Indikation zur Citrat-Antikoagulation
Wann Citrat statt Heparin oder statt Verzicht auf Antikoagulation die bevorzugte Wahl ist.
Grundsätzliche Indikation
Jedes extrakorporale Nierenersatzverfahren benötigt eine Form der Antikoagulation, um eine ausreichende Filterlaufzeit zu erreichen.
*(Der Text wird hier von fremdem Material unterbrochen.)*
(** C6, the code at the failing input. A stored line of three hammers at
    100.00, subtotal 300.00, is saved again with quantity zero: both the
    quantity and the unit price are there, yet the subtotal stays 300.00
    in the object and in the row instead of becoming 0 x 100.00, and the
    total of the sale stays 300.00. *)
Theorem importe_con_cantidad_cero :
  cantidad linea_cero = Some 0
  /\ precio_unitario linea_cero = Some 10000
  /\ importe (calcular_importe (congelar_precio linea_cero)) = 30000
  /\ importe (calcular_importe (congelar_precio linea_cero)) <> 0 * 10000
  /\ (DetalleVenta_save linea_cero mundo_vendido).1
     = Ok (mkDetalleVenta (Some 1) (Some venta_martillos)
             (Some (mkProducto (Some 1) "Martillo" 10000 7))
             (Some 0) (Some 10000) 30000 1000)
  /\ detalles (db mundo_tras_linea_cero)
     = [mkDetalleRow 1 (Some 1) (Some 1) (Some 0) 10000 30000 1000]
  /\ importe_total <$> ventas (db mundo_tras_linea_cero) !! 1 = Some 30000.
Proof.
  split; [reflexivity|]. split; [reflexivity|]. split; [reflexivity|].
  split; [vm_compute; discriminate|].
  split; [vm_compute; reflexivity|].
  split; vm_compute; reflexivity.
Qed.

(** ** Quantity check *)

Lemma clean_cantidad_spec (c : option Z) :
  (clean_cantidad c = Err ValidationError
   <-> c = None \/ exists q, c = Some q /\ q <= 0)
  /\ (forall q, clean_cantidad c = Ok q <-> c = Some q /\ 0 < q).
Proof.
  unfold clean_cantidad. destruct c as [q|].
  - destruct (q <=? 0) eqn:E.
    + apply Z.leb_le in E. split.
      * split; [intros _; right; exists q; auto | reflexivity].
      * intros q'. split; [discriminate|]. intros [[= ->] H]. lia.
    + apply Z.leb_gt in E. split.
      * split; [discriminate|]. intros [H | (q' & [= <-] & H)]; [discriminate|lia].
      * intros q'. split; [intros [= <-]; auto | intros [[= ->] _]; reflexivity].
  - split.
    + split; [intros _; left; reflexivity | reflexivity].
    + intros q. split; [discriminate | intros [H _]; discriminate].
Qed.

(** C8, the code at the failing input. [clean_cantidad] refuses a missing
    quantity and the quantity zero, but [venta_agregar] does not go
    through the form of the line: a POST with quantity ["0"] is answered
    with the redirect, and the sale, the line of quantity zero and a
    movement of quantity zero are stored. *)
Theorem venta_agregar_cantidad_cero :
  clean_cantidad None = Err ValidationError
  /\ clean_cantidad (Some 0) = Err ValidationError
  /\ venta_agregar pedido_cero mundo
     = (Ok (redirect "venta_lista"), mundo_tras_pedido_cero)
  /\ detalles (db mundo_tras_pedido_cero)
     = [mkDetalleRow 1 (Some 1) (Some 1) (Some 0) 10000 0 1000]
  /\ movimientos (db mundo_tras_pedido_cero)
     = [mkMovRow 1 1 "salida" 0 (Some "Venta 1234567890123")]
  /\ numero_comprobante <$> ventas (db mundo_tras_pedido_cero) !! 1
     = Some "1234567890123".
Proof.
  split; [reflexivity|]. split; [reflexivity|].
  split; [vm_compute; reflexivity|].
  split; [vm_compute; reflexivity|].
  split; vm_compute; reflexivity.
Qed.

(** * Further properties of the code *)

(** ** Saving a line when the stock effect does not apply *)

Lemma Venta_save_productos (v : Venta) (b : bool) (w : World) :
  productos (db (Venta_save v b w).2) = productos (db w).
Proof.
  unfold Venta_save, atomic, Venta_super_save, generar_numero_comprobante.
  run_monad.
  repeat (case_match; simplify_eq; simpl; try reflexivity).
Qed.

Lemma calcular_importe_total_productos (v : Venta) (w : World) :
  productos (db (calcular_importe_total v w).2) = productos (db w).
Proof.
  unfold calcular_importe_total. destruct (v_pk v); [|reflexivity].
  unfold bind at 1. unfold get_db at 1. apply Venta_save_productos.
Qed.

(** The write of a line whose key is the key of a stored row: an update,
    reported as not created. *)
Lemma DetalleVenta_write_stored (l : DetalleVenta) (k : Z) (w : World) :
  dv_pk l = Some k ->
  existsb (fun x => dr_id x =? k) (detalles (db w)) = true ->
  productos (db (DetalleVenta_write l w).2) = productos (db w)
  /\ movimientos (db (DetalleVenta_write l w).2) = movimientos (db w)
  /\ forall l' c, (DetalleVenta_write l w).1 = Ok (l', c) -> c = false.
Proof.
  intros Hk Hex. unfold DetalleVenta_write. run_monad.
  destruct (fk_venta (venta l)); simpl; [|repeat split; discriminate].
  destruct (fk_producto (producto l)); simpl; [|repeat split; discriminate].
  destruct (precio_unitario l); simpl; [|repeat split; discriminate].
  rewrite Hk, Hex. simpl. repeat split. intros l' c [= _ <-]. reflexivity.
Qed.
Citrat hat sich an vielen Zentren als Mittel der ersten Wahl etabliert, insbesondere weil:
- Die regionale Wirkung eine systemische Antikoagulation des Patienten vermeidet
- Studien und Metaanalysen im Vergleich zu Heparin längere Filterlaufzeiten und weniger Blutungskomplikationen zeigen
- Die KDIGO-Leitlinie (2012) Citrat gegenüber Heparin als Antikoagulation der ersten Wahl bei CRRT empfiehlt, sofern keine Kontraindikation vorliegt
Besonders geeignete Patientengruppen
| Situation | Warum Citrat hier vorteilhaft ist |
|---|---|
| Erhöhtes Blutungsrisiko (postoperativ, Koagulopathie, Thrombozytopenie) | Keine systemische Antikoagulation nötig |
| Heparin-induzierte Thrombozytopenie (HIT) | Heparinfreie Alternative |
| Häufige, ungeplante Filterwechsel unter Heparin | In der Regel längere Filterlaufzeiten |
Dieser Text ersetzt keine individuelle Risiko-Nutzen-Abwägung. Die endgültige Entscheidung für oder gegen Citrat sollte anhand des Gesamtbilds des Patienten (siehe auch Kontraindikationen) getroffen werden.